A Workflow Combining Machine Learning with Molecular Simulations Uncovers Potential Dual-Target Inhibitors against BTK and JAK3

• Published in: Molecules (Basel, Switzerland) Vol. 28; no. 20; p. 7140
• Main Authors: Liu, Lu, Na, Risong, Yang, Lianjuan, Liu, Jixiang, Tan, Yingjia, Zhao, Xi, Huang, Xuri, Chen, Xuecheng
• Format: Journal Article
• Language: English
• Published: Switzerland MDPI AG 01.10.2023; MDPI
• Subjects: Agammaglobulinaemia Tyrosine Kinase; Analysis; BTK; Classification; Complications and side effects; Drug development; Drug resistance; Drug therapy; Evaluation; FDA approval; Humans; Immune system; JAK3; Janus Kinase 3; Kinases; Lymphoma, B-Cell; Lymphomas; Machine learning; Mediation; Molecular dynamics; molecular dynamics simulation; Natural products; Pharmaceutical industry; Physiological aspects; Protein Kinase Inhibitors - chemistry; Protein Kinase Inhibitors - pharmacology; SHAP; Simulation methods; Tofacitinib; Toxicity; Tyrosine; virtual screening; Workflow; BTK; SHAP; virtual screening; machine learning; JAK3; molecular dynamics simulation
• ISSN: 1420-3049; 1420-3049
• DOI: 10.3390/molecules28207140

The drug development process suffers from low success rates and requires expensive and time-consuming procedures.
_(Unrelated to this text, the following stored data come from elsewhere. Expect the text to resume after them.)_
(* ===== verification/AssistantSpec.v ===== *)
(** * Approvals of the assistant

    An approval is good for one call, and for the call it was given for. *)
From S2P Require Import Prelude GoLib Base64 Json Model Peering Lock Cache Effects World Store Rely Handler Scenario Decode McpStore Mcp McpTools McpKeys McpUser McpAdmin Assistant Safety Login McpScenario McpSafety McpPool.
From stdpp Require Import options.
Local Open Scope Z_scope.
Local Open Scope go_scope.

Section once.
Context `{Digest} `{JsonText} (env : McpEnv).

(** The nonce of the token a call carries. *)
Definition nonce_of (body : option json) : option string :=
  match decode_assistant body with
  | Some req => match signed_approval env (ar_ApprovalToken req) with Ok p => Some (ap_Nonce p) | Err _ => None end
  | None => None
  end.
(** The tool was called. *)
Definition called (r : Response) : bool :=
  match r with
  | JSON _ _ => true
  | ErrorJSON status _ _ => status =? StatusUnprocessableEntity
  | Panicked => false
  end.
Context (n : string).
(** The nonce has been drawn. *)
Definition drawn (s : MSt) : Prop := db_ok (m_world s) ∧ n ∉ w_uuid (m_world s) ∧ n ≠ "".
Definition owed (s : MSt) : Z := if decide (n ∈ dom (m_approvals s)) then -1 else 0.
Abbreviation pays' := (pays drawn mevolves owed).

Lemma drawn_evolves' s s' : drawn s → mevolves s s' → drawn s'.
Proof.
  intros (H1 & H2 & H3) [He _]. split_and!; [by apply He| |done]. destruct (ev_uuid _ _ He) as [l Hl]. rewrite Hl in H2. set_solver.
Qed.
Lemma mcalm_owed s s' : drawn s → mcalm s s' → mevolves s s' ∧ owed s ≤ owed s'.
Proof. intros _ [He Hd]. split; [done|]. unfold owed. destruct (decide _), (decide _); [lia|lia|set_solver|lia]. Qed.
Lemma steady_mcalm s s' : msteady s s' → mcalm s s'.
Proof. intros Hs. split; [by apply msteady_evolves|apply Hs]. Qed.
(** A part that approves nothing, then the rest. *)
Lemma pays_steady {A B} (reward : B → Z) (p : Q A) (g : A → Q B) c s :
  steady p → 0 ≤ c → drawn s → (∀ a s', drawn s' → pays' reward (g a) c s') → pays' reward (p ≫= g) c s.
Proof.
  intros Hp Hc Hs Hg. apply pays_bind with (G' := mcalm) (Q := λ _, True); [done|typeclasses eauto|apply drawn_evolves'|apply mcalm_owed|done|done| |auto].
  apply under_acts with msteady; [|done]. intros ? ? _. apply steady_mcalm.
Qed.
Lemma pays_done {A} (reward : A → Z) (p : Q A) c s : steady p → 0 ≤ c → (∀ a, reward a ≤ c) → drawn s → pays' reward p c s.
Proof.
  intros Hp Hc Hr Hs. apply pays_safe with (G' := mcalm) (Q := λ _ s', db_ok (m_world s')); [apply drawn_evolves'|apply mcalm_owed|done|done|].
  apply keeps_steady; [done|apply Hs].
Qed.
(** Whether a request with its outcome is a call under the nonce. *)
Definition spends (x : McpRequest * option Response) : bool :=
  match x with
  | (AssistantCall _ body, Some r) => called r && bool_decide (nonce_of body = Some n)
  | _ => false
  end.
Definition spent (x : McpRequest * option Response) : Z := if spends x then 1 else 0.
(** The call takes the approval out before the tool runs. *)
Lemma pays_consume {A} (reward : A → Z) nonce (g : bool → Q A) s :
  drawn s →
  (∀ s', drawn s' → pays' reward (g false) 0 s') →
  (∀ s', drawn s' → pays' reward (g true) (if decide (nonce = n) then 1 else 0) s') →
  pays' reward (b ← consumeAssistantApproval nonce; g b) 0 s.
Proof.
  intros Hs Hf Ht. unfold consumeAssistantApproval. destruct (nonce =s ""); [by apply Hf|].
  split; [done|]. intros s1 H1 HI. set (s2 := set_approvals (delete nonce (m_approvals s1)) s1).
  assert (msteady s1 s2) as H2 by apply (proj1 (steady_take_approval nonce) s1). pose proof (msteady_evolves _ _ H2) as He2.
  assert (drawn s2) as Hs2 by by eapply drawn_evolves'. destruct (mcalm_owed s1 s2 HI (steady_mcalm _ _ H2)) as [_ Howed].
  split_and!; [done|done|]. cbn [fst snd]. destruct (m_approvals s1 !! nonce) as [e|] eqn:He;
    [|apply pays_mono with 0; [lia|by apply Hf]].
  split; [lia|]. intros s3 H3 HI3. split_and!; [done|done|]. cbn. destruct (_ <=? e);
    [|apply pays_mono with 0; [lia|by apply Hf]].
  eapply pays_mono; [|by apply Ht]. destruct (decide (nonce = n)) as [->|]; [|lia].
  unfold owed. rewrite (decide_True (P := n ∈ dom (m_approvals s1))) by (by apply elem_of_dom_2 in He).
  rewrite (decide_False (P := n ∈ dom (m_approvals s2))) by (cbn; rewrite dom_delete; set_solver). lia.
Qed.
Lemma assistant_call_steady ctx asn req : steady (assistant_call env ctx asn req).
Proof. steady_walk. Qed.
Lemma pays_call asn body s :
  drawn s → pays' (λ r, spent (AssistantCall asn body, Some r)) (HandleAssistantToolCall env Background asn body) 0 s.
Proof.
  intros Hs. assert (∀ r s', called r = false → pays' (λ r, spent (AssistantCall asn body, Some r)) (mret r) 0 s') as Hno.
  { intros r s' Hr. split; [done|]. unfold spent, spends. by rewrite Hr. }
  unfold HandleAssistantToolCall. destruct (asn =? 0); [by apply Hno|].
  destruct (decode_assistant body) as [req|] eqn:Hreq; [|by apply Hno].
  destruct (ar_ToolName req =s ""); [by apply Hno|]. destruct (negb _); [by apply Hno|].
  destruct (validateAssistantToolArgs _ _); [by apply Hno|].
  apply pays_steady; [by apply steady_gets|done|done|]. intros now s1 Hs1.
  unfold verifyAssistantApproval. destruct (signed_approval env _) as [p|e] eqn:Hp; [|by apply Hno].
  destruct (_ <? _); [by apply Hno|]. destruct (negb _); [by apply Hno|].
  apply pays_consume; [done|intros; by apply Hno|]. intros s2 Hs2. cbn [negb].
  apply pays_done; [apply assistant_call_steady|by destruct (decide _)| |done].
  intros r. unfold spent, spends, nonce_of. rewrite Hreq, Hp.
  destruct (called r); cbn [andb]; [|by destruct (decide _)].
  destruct (decide (ap_Nonce p = n)) as [->|Hn]; [by case_bool_decide|]. rewrite bool_decide_eq_false_2; [done|]. congruence.
Qed.
(** The page that approves draws another nonce. *)
Lemma pays_approval {A} (reward : A → Z) asn body (g : Response → A) s :
  drawn s → (∀ a, reward a ≤ 0) → pays' reward (r ← HandleAssistantToolApproval env asn body; mret (g r)) 0 s.
Proof.
  intros Hs Hr. apply pays_map. assert (∀ r s', pays' (λ a, reward (g a)) (mret r) 0 s') as Hret by (by split).
  unfold HandleAssistantToolApproval. destruct (asn =? 0); [done|]. destruct (decode_assistant body) as [req|]; [|done].
  destruct (negb _); [done|]. destruct (validateAssistantToolArgs _ _); [done|].
  apply pays_steady; [steady_walk|done|done|]. intros conv s1 Hs1.
  apply pays_steady; [by apply steady_gets|done|done|]. intros now s2 Hs2.
  apply pays_bind with (G' := mcalm) (Q := λ u, u ≠ n);
    [done|typeclasses eauto|apply drawn_evolves'|apply mcalm_owed|done|done| |].
  { intros s3 (_ & Hn & Hne). split; [assert (steady NewUUID) as [HU _] by steady_walk; apply steady_mcalm, HU|]. cbn.
    unfold draw_uuid. unfold w_uuid in Hn. destruct (e_uuid (w_ext (m_world s3))) as [|u l]; cbn; [done|]. intros ->. set_solver. }
  intros nonce s3 Hnonce _ Hs3. cbv zeta. apply pays_act; [apply drawn_evolves'|done|]. intros s4 H4 Hs4.
  split; [by split|]. cbn [fst snd].
  assert (∀ e, owed (set_approvals (<[nonce:=e]> (m_approvals s4)) s4) = owed s4) as Hsame.
  { intros e. unfold owed. cbn. destruct (decide (n ∈ dom (<[nonce:=e]> _))) as [Hd|Hd], (decide (n ∈ dom (m_approvals s4))) as [Hd'|Hd']; [done| | |done];
      rewrite dom_insert in Hd; set_solver. }
  rewrite Hsame. apply pays_mono with 0; [lia|]. apply Hret.
Qed.

Context (others : string → AdminToolHandler).
(** Requests with their outcomes. *)
Definition tagged (r : McpRequest) : Q (McpRequest * option Response) := o ← run_mcp env others r; mret (r, o).
(** How many calls have been made under the nonce. *)
Definition calls (ts : list (Q (McpRequest * option Response))) : Z := sum_Z (earned spent <$> ts).
Context (Hothers : ∀ name ctx args, steady (others name ctx args)).

Lemma guarantee_mcalm r s s' : (∀ asn body, r ≠ AssistantApproval asn body) → mcp_guarantee r s s' → mcalm s s'.
Proof using. intros Hr. destruct r; cbn [mcp_guarantee]; try done; [intros [H1 _ _ _ H2]; by split|by destruct (Hr asn body)]. Qed.
Lemma pays_request r s : drawn s → pays' spent (tagged r) 0 s.
Proof using Hothers.
  intros Hs. apply pays_map. destruct r as [| | | | | | | | | | | | | | | | |asn body|asn body|].
  18: { apply pays_approval with (reward := λ o, spent (AssistantApproval asn body, o)) (g := Some); [done|by intros [?|]]. }
  18: { apply pays_map. by apply pays_call. }
  all: apply pays_safe with (G' := mcalm) (Q := λ _ s', db_ok (m_world s')); [apply drawn_evolves'|apply mcalm_owed|done|intros [?|]; reflexivity|].
  all: refine (safe_weaken mevolves _ _ _ _ _ s _ _ (run_mcp_safe env others Hothers _ s (proj1 Hs))); [|done].
  all: intros s1 s2; by apply guarantee_mcalm.
Qed.

(** C9: An approval is good for one call: among any requests of the center in
    any interleaving, once its nonce has been drawn, at most one call of the
    assistant carrying a token with that nonce gets to run its tool, and none
    at all when the process does not hold the approval (it was never given,
    was already used, or was cleaned up). *)
Theorem approval_used_once (reqs : list McpRequest) (s0 : MSt) (c : MSt * list (Q (McpRequest * option Response)))
  (Hok : db_ok (m_world s0)) (Hdrawn : n ∉ w_uuid (m_world s0)) (Hn : n ≠ "")
  (Hrun : pool_steps (s0, map tagged reqs) c) :
  calls c.2 ≤ if decide (n ∈ dom (m_approvals s0)) then 1 else 0.
Proof using Hothers.
  pose proof (pays_pool drawn mevolves owed (λ s _, reflexivity s) _ drawn_evolves' spent (s0, map tagged reqs) c
    ((λ _, 0) <$> reqs) Hrun) as Hp.
  assert (∀ l : list McpRequest, sum_Z ((λ _, 0) <$> l) = 0) as E by (intros l; by induction l).
  unfold calls. cbn [fst snd] in Hp. rewrite E in Hp.
  assert (owed c.1 ≤ 0) by (unfold owed; destruct (decide _); lia). cut (sum_Z (earned spent <$> c.2) ≤ 0 + owed c.1 - owed s0).
  { unfold owed in *. repeat destruct (decide _); lia. }
  apply Hp; [done|]. clear Hp Hrun E. cbn [fst snd]. induction reqs as [|r reqs IH]; cbn; constructor; [|done]. by apply pays_request.
Qed.
End once.


Section approvals.
Context `{Digest} `{JsonText} (env : McpEnv).


(** A call that carries a token for [p], before its approval is spent. *)
Definition call_with (ctx : Ctx) (asn : Z) (req : AssistantToolCallRequest) (p : assistantApprovalPayload) : Q Response :=
  if negb (matches_call asn req p)
  then mret (ErrorJSON StatusForbidden "approval_mismatch" "Approval token does not match this tool call")
  else
    ok ← consumeAssistantApproval (ap_Nonce p);
    if negb ok then mret (ErrorJSON StatusForbidden "approval_reused" "Approval token has already been used")
    else assistant_call env ctx asn req.
(** A call that does not match is refused. *)
Lemma call_mismatch ctx asn req p s :
  matches_call asn req p = false →
  succeeded (exec (call_with ctx asn req p) s).1 = false ∧ (exec (call_with ctx asn req p) s).2 = s.
Proof. intros Hm. unfold call_with. by rewrite Hm. Qed.

End approvals.

(** ** One approval *)
Definition paper : assistantApprovalPayload := MkApproval 4242420001 "c1" "peer_list" (Some (JObj [])) 121 "u1".
(** The only text is that of this payload. *)
Definition paper_text : JsonText := {| json_text _ := bytes "paper"; json_parse _ := Some (payload_json paper) |}.
Definition paper_request : option json := Some (JObj [("tool_name", JStr "peer_list"); ("conversation_id", JStr "c1")]).
Definition paper_call : option json :=
  Some (JObj [("tool_name", JStr "peer_list"); ("conversation_id", JStr "c1");
              ("approval_token", JStr (@signAssistantApproval mcp_digest paper_text mcp_env paper))]).
(** The approval given. *)
Definition approved : MSt := (exec (@HandleAssistantToolApproval mcp_digest paper_text mcp_env 4242420001 paper_request) (mcp_sample "active")).2.


(** Two calls with one token. *)
Definition paper_calls : list McpRequest := [AssistantCall 4242420001 paper_call; AssistantCall 4242420001 paper_call; ApprovalCleanup].
Lemma approval_used_once_witness :
  let c := schedule [0; 1; 0; 1; 0; 1; 0; 1; 0; 1; 0; 1; 0; 1; 0; 1; 2; 2]%nat
             (approved, map (@tagged mcp_digest paper_text mcp_env mcp_others) paper_calls) in
  @calls mcp_digest paper_text mcp_env "u1" c.2 = 1
  ∧ @calls mcp_digest paper_text mcp_env "u1" c.2 ≤ if decide ("u1" ∈ dom (m_approvals approved)) then 1 else 0.
Proof.
  intros c. split; [vm_compute; reflexivity|].
  refine (@approval_used_once mcp_digest paper_text mcp_env "u1" mcp_others mcp_others_steady paper_calls approved c _ _ _ _).
  - apply db_okb_ok. vm_compute. reflexivity.
  - apply (bool_decide_unpack _). vm_compute. done.
  - done.
  - apply schedule_steps.
Defined.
The traditional one drug-one target paradigm is often inadequate to treat multifactorial diseases. Multitarget drugs may potentially address problems such as adverse reactions to drugs. With the aim to discover a multitarget potential inhibitor for B-cell lymphoma treatment, herein, we developed a general pipeline combining machine learning, the interpretable model SHapley Additive exPlanation (SHAP), and molecular dynamics simulations to predict active compounds and fragments. Bruton's tyrosine kinase (BTK) and Janus kinase 3 (JAK3) are popular synergistic targets for B-cell lymphoma. We used this pipeline approach to identify prospective potential dual inhibitors from a natural product database and screened three candidate inhibitors with acceptable drug absorption, distribution, metabolism, excretion, and toxicity (ADMET) properties. Ultimately, the compound CNP0266747 with specialized binding conformations that exhibited potential binding free energy against BTK and JAK3 was selected as the optimum choice. Furthermore, we also identified key residues and fingerprint features of this dual-target inhibitor of BTK and JAK3.